AVAILABLE DATA Start Marker

(** X11.  After a setup with positive pot sizes and a stack that is not
    negative, and any number of calls, every entry of [cumulative_cfvs]
    lies within plus or minus k * stack / pot size, where k is the number
    of calls whose counter was above the skip threshold and above the
    leaf budget: the counter minus the larger of the two, or 0. *)
Theorem accumulated_values_bound `{Collaborators}
    e bd pots n self0 rs self outs :
  init_computation e bd pots n = Some self0 →
  evaluate_all self0 rs = Some (self, outs) →
  (0 <= stack)%Q →
  Forall (λ pot, 0 < pot)%Q pots →
  ∀ s j p h v, at4 (cumulative_cfvs self) s j p h = Some v →
    ∃ pot k,
      pot_sizes self !! s = Some pot ∧ (0 < pot)%Q ∧
      k = inject_Z (Z.max 0
            (iter self - Z.max cfr_skip_iters
                           (num_leaf_nodes_approximation_iters self))) ∧
      (- (k * (stack / pot)) <= v <= k * (stack / pot))%Q.
Proof.
  intros Hinit Hall Hstack Hpots.
  pose proof (init_computation_pot_sizes _ _ _ _ _ Hinit Hpots) as Hpos0.
  apply (evaluate_all_inv
           (λ x, Forall (λ pot, 0 < pot)%Q (pot_sizes x) ∧
                 length (pot_sizes x) = batch_size x ∧
                 ∀ s j p h v, at4 (cumulative_cfvs x) s j p h = Some v →
                   ∃ pot k,
                     pot_sizes x !! s = Some pot ∧ (0 < pot)%Q ∧
                     k = inject_Z (Z.max 0
                           (iter x - Z.max cfr_skip_iters
                              (num_leaf_nodes_approximation_iters x))) ∧
                     (- (k * (stack / pot)) <= v <= k * (stack / pot))%Q)
           (λ _, True) rs self0 self outs) in Hall as (_ & _ & Hall);
    [done| |apply Forall_any|].
  - intros a r b o (Hpa & Hla & Ha) _ Hstep.
    pose proof (evaluate_ranges_setup_fields _ _ _ _ Hstep) as Hf.
    assert (pot_sizes b = pot_sizes a) as Hp
      by (unfold setup_fields in Hf; congruence).
    assert (batch_size b = batch_size a) as Hb
      by (unfold setup_fields in Hf; congruence).
    assert (num_leaf_nodes_approximation_iters b
            = num_leaf_nodes_approximation_iters a) as Hl.
    { unfold setup_fields in Hf.
      assert (engine_of b = engine_of a) as He by congruence.
      by injection He. }
    assert (iter b = (iter a + 1)%Z) as Hi.
    { apply evaluate_ranges_Some in Hstep
        as (? & ? & _ & _ & _ & -> & _). apply call_state_iter. }
    rewrite Hp, Hb. split; [done|]. split; [done|].
    intros s j p h v Hv.
    destruct (evaluate_ranges_cfvs_step _ _ _ _ _ _ _ _ _ Hstep Hv)
      as (old & Hold & Hcase).
    destruct (Ha _ _ _ _ _ Hold) as (pot & k & Hpot & Hpos & -> & Hk).
    exists pot, (inject_Z (Z.max 0
                   (iter b - Z.max cfr_skip_iters
                      (num_leaf_nodes_approximation_iters b)))).
    split; [done|]. split; [done|]. split; [done|].
    rewrite Hl, Hi.
    destruct (accumulating_calls_step a) as [Hacc Hmono].
    assert (0 <= stack / pot)%Q as Hm by (apply Qle_shift_div_l; lra).
    destruct Hcase as [[_ ->]|[Hyes (pot' & x & Hpot' & ->)]].
    + nra.
    + assert (pot' = pot) as -> by congruence.
      specialize (Hacc Hyes).
      pose proof (clip_bounds _ x Hm). rewrite Hacc. nra.
  - split; [done|].
    destruct (init_computation_fresh _ _ _ _ _ Hinit)
      as (_ & Hi0 & _ & _ & Hc0 & _).
    pose proof (init_computation_after_setup _ _ _ _ _ Hinit) as Hs.
    split; [apply Hs|].
    intros s j p h v Hv. rewrite Hc0 in Hv.
    pose proof Hv as Hv0. apply at4_zeros4 in Hv0. subst v.
    unfold at4 in Hv.
    destruct (zeros4 _ _ _ _ !! s) as [r|] eqn:E; [|done].
    unfold zeros4 in E. apply lookup_replicate in E as [_ Hlt].
    destruct (lookup_lt_is_Some_2 (pot_sizes self0) s) as [pot Hpot].
    { by rewrite (setup_pot_sizes _ Hs). }
    exists pot, (inject_Z (Z.max 0
                   (iter self0 - Z.max cfr_skip_iters
                      (num_leaf_nodes_approximation_iters self0)))).
    split; [done|]. split; [by eapply Forall_lookup_1 in Hpos0|].
    split; [done|].
    assert (0 < pot)%Q by by eapply Forall_lookup_1 in Hpos0.
    assert (0 <= stack / pot)%Q as Hm by (apply Qle_shift_div_l; lra).
    assert (0 <= inject_Z (Z.max 0
                   (iter self0 - Z.max cfr_skip_iters
                      (num_leaf_nodes_approximation_iters self0))))%Q
      by (change 0%Q with (inject_Z 0); rewrite <- Zle_Qle; lia).
    nra.
Qed.

Lemma accumulated_values_bound_witness :
  @init_computation toy (engine_of (toy_object toy 0 0)) [] [5%Q] 1
    = Some (toy_object toy 0 0) ∧
  @evaluate_all toy (toy_object toy 0 0) (replicate 3 uniform_ranges)
    = Some (toy_object toy 0 3,
            [toy_return toy 0 0; toy_return toy 0 1; toy_return toy 0 2]) ∧
  (0 <= @stack toy)%Q ∧
  Forall (λ pot, 0 < pot)%Q [5%Q] ∧
  at4 (cumulative_cfvs (toy_object toy 0 3)) 0 0 0 1 = Some (100 # 25)%Q ∧
  ∃ pot k,
    pot_sizes (toy_object toy 0 3) !! 0%nat = Some pot ∧ (0 < pot)%Q ∧
    k = inject_Z (Z.max 0
          (iter (toy_object toy 0 3) - Z.max (@cfr_skip_iters toy)
             (num_leaf_nodes_approximation_iters (toy_object toy 0 3)))) ∧
    (- (k * (@stack toy / pot)) <= 100 # 25 <= k * (@stack toy / pot))%Q.
Proof.
  assert (@init_computation toy (engine_of (toy_object toy 0 0)) [] [5%Q] 1
          = Some (toy_object toy 0 0)) as Hinit
    by (vm_compute; reflexivity).
  assert (@evaluate_all toy (toy_object toy 0 0) (replicate 3 uniform_ranges)
          = Some (toy_object toy 0 3,
                  [toy_return toy 0 0; toy_return toy 0 1;
                   toy_return toy 0 2])) as Hall
    by (vm_compute; reflexivity).
  assert (0 <= @stack toy)%Q as Hstack by (vm_compute; discriminate).
  assert (Forall (λ pot, 0 < pot)%Q [5%Q]) as Hpots
    by (repeat constructor).
  assert (at4 (cumulative_cfvs (toy_object toy 0 3)) 0 0 0 1
          = Some (100 # 25)%Q) as Hv by (vm_compute; reflexivity).
  split; [exact Hinit|]. split; [exact Hall|]. split; [exact Hstack|].
  split; [exact Hpots|]. split; [exact Hv|].
  exact (@accumulated_values_bound toy _ _ _ _ _ _ _ _
           Hinit Hall Hstack Hpots _ _ _ _ _ Hv).
Defined.

(** ** The shape of the array returned *)








(** ** Reading the accumulator between calls *)

(** A call on an object that differs in the accumulator only returns the
    same array, and leaves objects that differ in the accumulator only. *)
Lemma evaluate_ranges_accumulator_blind `{Collaborators} a cn cc ranges a' out :
  evaluate_ranges a ranges = Some (a', out) →
  ∃ cn' cc',
    evaluate_ranges
      (update a (iter a) (next_round_inputs a) (next_round_values a)
         (current_round_inputs a) (current_round_values a) cn cc) ranges
    = Some (update a' (iter a') (next_round_inputs a') (next_round_values a')
              (current_round_inputs a') (current_round_values a') cn' cc',
            out).
Proof.
  rewrite !evaluate_ranges_eq.
  change (batch_size (update a _ _ _ _ _ _ _)) with (batch_size a).
  destruct (has_shape3 _ _ _ ranges); [|done].
  change (neural_network (call_vars (update a (iter a) (next_round_inputs a)
            (next_round_values a) (current_round_inputs a)
            (current_round_values a) cn cc)))
    with (neural_network (call_vars a)).
  destruct (neural_network (call_vars a)) as [nn|]; [|done]. simpl.
  destruct (max_values (pot_sizes a)) as [mv|]; [|done]. simpl.
  intros [= <- <-]. eexists _, _. reflexivity.
Qed.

AVAILABLE DATA End Marker

• TASK:
Quote every line from the beginning of the entries up to and including the line that contains "pot_sizes x !!".

• ANSWER SECTION:
(** X11.  After a setup with positive pot sizes and a stack that is not
    negative, and any number of calls, every entry of [cumulative_cfvs]
    lies within plus or minus k * stack / pot size, where k is the number
    of calls whose counter was above the skip threshold and above the
    leaf budget: the counter minus the larger of the two, or 0. *)
Theorem accumulated_values_bound `{Collaborators}
    e bd pots n self0 rs self outs :
  init_computation e bd pots n = Some self0 →
  evaluate_all self0 rs = Some (self, outs) →
  (0 <= stack)%Q →
  Forall (λ pot, 0 < pot)%Q pots →
  ∀ s j p h v, at4 (cumulative_cfvs self) s j p h = Some v →
    ∃ pot k,
      pot_sizes self !! s = Some pot ∧ (0 < pot)%Q ∧
      k = inject_Z (Z.max 0
            (iter self - Z.max cfr_skip_iters
                           (num_leaf_nodes_approximation_iters self))) ∧
      (- (k * (stack / pot)) <= v <= k * (stack / pot))%Q.
Proof.
  intros Hinit Hall Hstack Hpots.
  pose proof (init_computation_pot_sizes _ _ _ _ _ Hinit Hpots) as Hpos0.
  apply (evaluate_all_inv
           (λ x, Forall (λ pot, 0 < pot)%Q (pot_sizes x) ∧
                 length (pot_sizes x) = batch_size x ∧
                 ∀ s j p h v, at4 (cumulative_cfvs x) s j p h = Some v →
                   ∃ pot k,
                     pot_sizes x !! s = Some pot ∧ (0 < pot)%Q ∧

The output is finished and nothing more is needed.